*Task details*: Set down again exactly the lines of the listing below that fall between the line holding "In (ylim (-0.5)" and the line holding "intros Hnz Hrows.", inclusive.

*Data provided*:
(** X16: the bars of [tornado_plot], for a baseline that is not zero.
    For the row at position [i] the function draws one pair of bars that
    meet at the baseline: the first runs from the low value to the
    baseline, the second from the baseline to the high value, both 0.8
    thick and centred on [i].  The two value labels sit 1 beyond the ends
    of the pair when the high value is the larger, and 1 inside them when
    it is not; the two percentages written under them are the widths of
    the bars over the baseline, times 100. *)
Theorem tornado_plot_bars baseline_lcow df title i r :
  df !! i = Some r ->
  ~ baseline_lcow == 0 ->
  let t := trace_of (tornado_plot baseline_lcow df title tt) in
  exists w_low w_high y0 x_low x_high,
    In (broken_barh [(lcow_low_values r, w_low); (baseline_lcow, w_high)] (y0, 0.8)) t /\
    lcow_low_values r + w_low == baseline_lcow /\
    baseline_lcow + w_high == lcow_high_values r /\
    y0 + 0.4 == of_nat i /\
    In (text x_high (of_nat i + 0.1) (format_1f (lcow_high_values r))) t /\
    In (text x_low (of_nat i + 0.1) (format_1f (lcow_low_values r))) t /\
    In (text x_low (of_nat i - 0.1)
          ("(-" ++ format_1f (w_low / baseline_lcow * 100) ++ "%)")) t /\
    In (text x_high (of_nat i - 0.1)
          ("(+" ++ format_1f (w_high / baseline_lcow * 100) ++ "%)")) t /\
    (lcow_low_values r < lcow_high_values r ->
       x_high == lcow_high_values r + 1 /\ x_low == lcow_low_values r - 1) /\
    (lcow_high_values r <= lcow_low_values r ->
       x_high == lcow_high_values r - 1 /\ x_low == lcow_low_values r + 1).
Proof.
  intros Hi Hnz t. subst t.
  destruct df as [|r0 rest]; [discriminate Hi|].
  rewrite (tornado_plot_run _ _ _ _ Hnz). unfold trace_of. cbn [snd].
  assert (Hrow : forall d, In d (row_drawing baseline_lcow i r) ->
            In d (concat (imap (row_drawing baseline_lcow) (r0 :: rest))
                  ++ frame_of baseline_lcow r0 rest title)).
  { intros d Hd. apply in_or_app. left. apply in_concat.
    exists (row_drawing baseline_lcow i r). split; [|exact Hd].
    apply list_elem_of_In. apply elem_of_lookup_imap. exists i, r.
    split; [reflexivity | exact Hi]. }
  eexists _, _, _, _, _.
  split; [apply Hrow; left; reflexivity|].
  split; [ring|]. split; [ring|]. split; [ring|].
  split; [apply Hrow; right; left; reflexivity|].
  split; [apply Hrow; right; right; left; reflexivity|].
  split; [apply Hrow; right; right; right; left; reflexivity|].
  split; [apply Hrow; right; right; right; right; left; reflexivity|].
  split.
  - intros Hlt. apply Qgt_bool_true in Hlt. rewrite Hlt. split; ring.
  - intros Hle. destruct (Qgt_bool (lcow_high_values r) (lcow_low_values r)) eqn:E.
    + apply Qgt_bool_true in E. exfalso. apply (Qlt_not_le _ _ E Hle).
    + split; ring.
Qed.

(** X17: nothing is drawn outside the axes.  For a baseline that is not
    zero and a frame that is not empty and whose rows have the baseline
    between their low and their high value, [tornado_plot] returns, sets
    the horizontal axis from floor(least low) - 2 to ceil(greatest high)
    + 2 and the vertical one from -0.5 to n + 0.5 for [n] rows, and every
    bar, every value and percentage label, the title and the baseline
    line lie within these limits. *)
Theorem tornado_plot_within_limits baseline_lcow r rest title :
  ~ baseline_lcow == 0 ->
  (forall x, In x (r :: rest) ->
     lcow_low_values x <= baseline_lcow /\ baseline_lcow <= lcow_high_values x) ->
  let run := tornado_plot baseline_lcow (r :: rest) title tt in
  let n := List.length (r :: rest) in
  result_of run = Return tt /\
  In (xlim (left_limit r rest) (right_limit r rest)) (trace_of run) /\
  In (ylim (-0.5) (of_nat n + 0.5)) (trace_of run) /\
  Forall (fits (left_limit r rest) (right_limit r rest) (-0.5) (of_nat n + 0.5))
    (trace_of run).
Proof.
  intros Hnz Hrows. cbv zeta. rewrite (tornado_plot_run _ _ _ _ Hnz).
  unfold result_of, trace_of. cbn [fst snd].
  split; [reflexivity|].
  split; [apply in_or_app; right; unfold frame_of; cbn; tauto|].
  split; [apply in_or_app; right; unfold frame_of; cbn; tauto|].
  apply Forall_app. split.
  - apply List.Forall_forall. intros d Hd.
    apply in_concat in Hd as (ds & Hds & Hd).
    apply list_elem_of_In in Hds.
    apply elem_of_lookup_imap in Hds as (i & x & -> & Hi).
    assert (Hin : In x (r :: rest))
      by (apply list_elem_of_In; eapply list_elem_of_lookup_2; exact Hi).
    destruct (Hrows x Hin) as [Hlo Hhi].
    destruct (limits_bound r rest x Hin) as [Hl Hr].
    assert (Hlt : (i < List.length (r :: rest))%nat)
      by (apply lookup_lt_is_Some; eexists; exact Hi).
    destruct (of_nat_bounds _ _ Hlt) as [Hy0 Hy1].
    unfold row_drawing in Hd. cbv zeta in Hd.
    destruct (Qgt_bool (lcow_high_values x) (lcow_low_values x));
      repeat (destruct Hd as [<-|Hd]; [unfold fits, inside;
        repeat first [apply Forall_cons; split | apply Forall_nil | split];
        cbn [fst snd]; try lra; trivial |]);
      destruct Hd.
  - destruct (Hrows r (or_introl eq_refl)) as [Hlo Hhi].
    destruct (limits_bound r rest r (or_introl eq_refl)) as [Hl Hr].
    pose proof (limits_bound r rest) as Hb.
    unfold frame_of. cbv zeta.
    assert (Hn : 1 <= of_nat (List.length (r :: rest))).
    { unfold of_nat. change 1 with (inject_Z 1). rewrite <- Zle_Qle.
      cbn [List.length]. lia. }
    unfold left_limit, right_limit in *.
    set (lo := inject_Z (Qfloor (foldl Qmin (lcow_low_values r)
                                   (map lcow_low_values rest)))) in *.
    set (hi := inject_Z (Qceiling (foldl Qmax (lcow_high_values r)
                                     (map lcow_high_values rest)))) in *.
    repeat (apply Forall_cons; split); try apply Forall_nil;
      unfold fits, inside; trivial; try (repeat split; lra).
    assert (Hmid : (lo + hi) / 2 == lo * (1 # 2) + hi * (1 # 2)) by field.
    rewrite Hmid. repeat split; lra.
Qed.

(** X18: when [tornado_plot] fails.  It returns exactly when the frame
    has a row and the baseline is not zero.  On an empty frame it draws
    the baseline line and then raises the [ValueError] of [min] on an
    empty series, setting no axis and showing nothing.  With a zero
    baseline and a frame that has a row it draws the bars of the first
    row and raises [ZeroDivisionError] at the first percentage: no label,
    no further row, no axis. *)
Theorem tornado_plot_failures baseline_lcow df title :
  (raised (result_of (tornado_plot baseline_lcow df title tt)) = true
     <-> df = [] \/ baseline_lcow == 0) /\
  tornado_plot baseline_lcow [] title tt
  = (Raise (External "ValueError"), tt, [axvline baseline_lcow]) /\
  (forall r rest, df = r :: rest -> baseline_lcow == 0 ->
     tornado_plot baseline_lcow df title tt
     = (Raise ZeroDivisionError, tt,
        [broken_barh [(lcow_low_values r, baseline_lcow - lcow_low_values r);
                      (baseline_lcow, lcow_high_values r - baseline_lcow)]
           (of_nat 0 - 0.4, 0.8)])).
Proof.
  assert (Hzero : forall r rest, baseline_lcow == 0 ->
            tornado_plot baseline_lcow (r :: rest) title tt
            = (Raise ZeroDivisionError, tt,
               [broken_barh [(lcow_low_values r, baseline_lcow - lcow_low_values r);
                             (baseline_lcow, lcow_high_values r - baseline_lcow)]
                  (of_nat 0 - 0.4, 0.8)])).
  { intros r rest Hz. unfold tornado_plot. cbn [draw_rows]. unfold bind.
    rewrite (draw_row_zero _ _ _ Hz). reflexivity. }
  split; [|split; [reflexivity|]].
  - destruct df as [|r rest].
    + split; [intros _; left; reflexivity | reflexivity].
    + destruct (Qeq_bool baseline_lcow 0) eqn:E.
      * apply Qeq_bool_iff in E. rewrite (Hzero r rest E).
        split; [intros _; right; exact E | reflexivity].
      * assert (Hnz : ~ baseline_lcow == 0).
        { intros Hz. apply Qeq_bool_iff in Hz. congruence. }
        rewrite (tornado_plot_run _ _ _ _ Hnz). cbn.
        split; [discriminate | intros [H|H]; [discriminate H | contradiction]].
  - intros r rest -> Hz. apply Hzero. exact Hz.
Qed.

*Solution to the exercise*:
  In (ylim (-0.5) (of_nat n + 0.5)) (trace_of run) /\
  Forall (fits (left_limit r rest) (right_limit r rest) (-0.5) (of_nat n + 0.5))
    (trace_of run).
Proof.
  intros Hnz Hrows. cbv zeta. rewrite (tornado_plot_run _ _ _ _ Hnz).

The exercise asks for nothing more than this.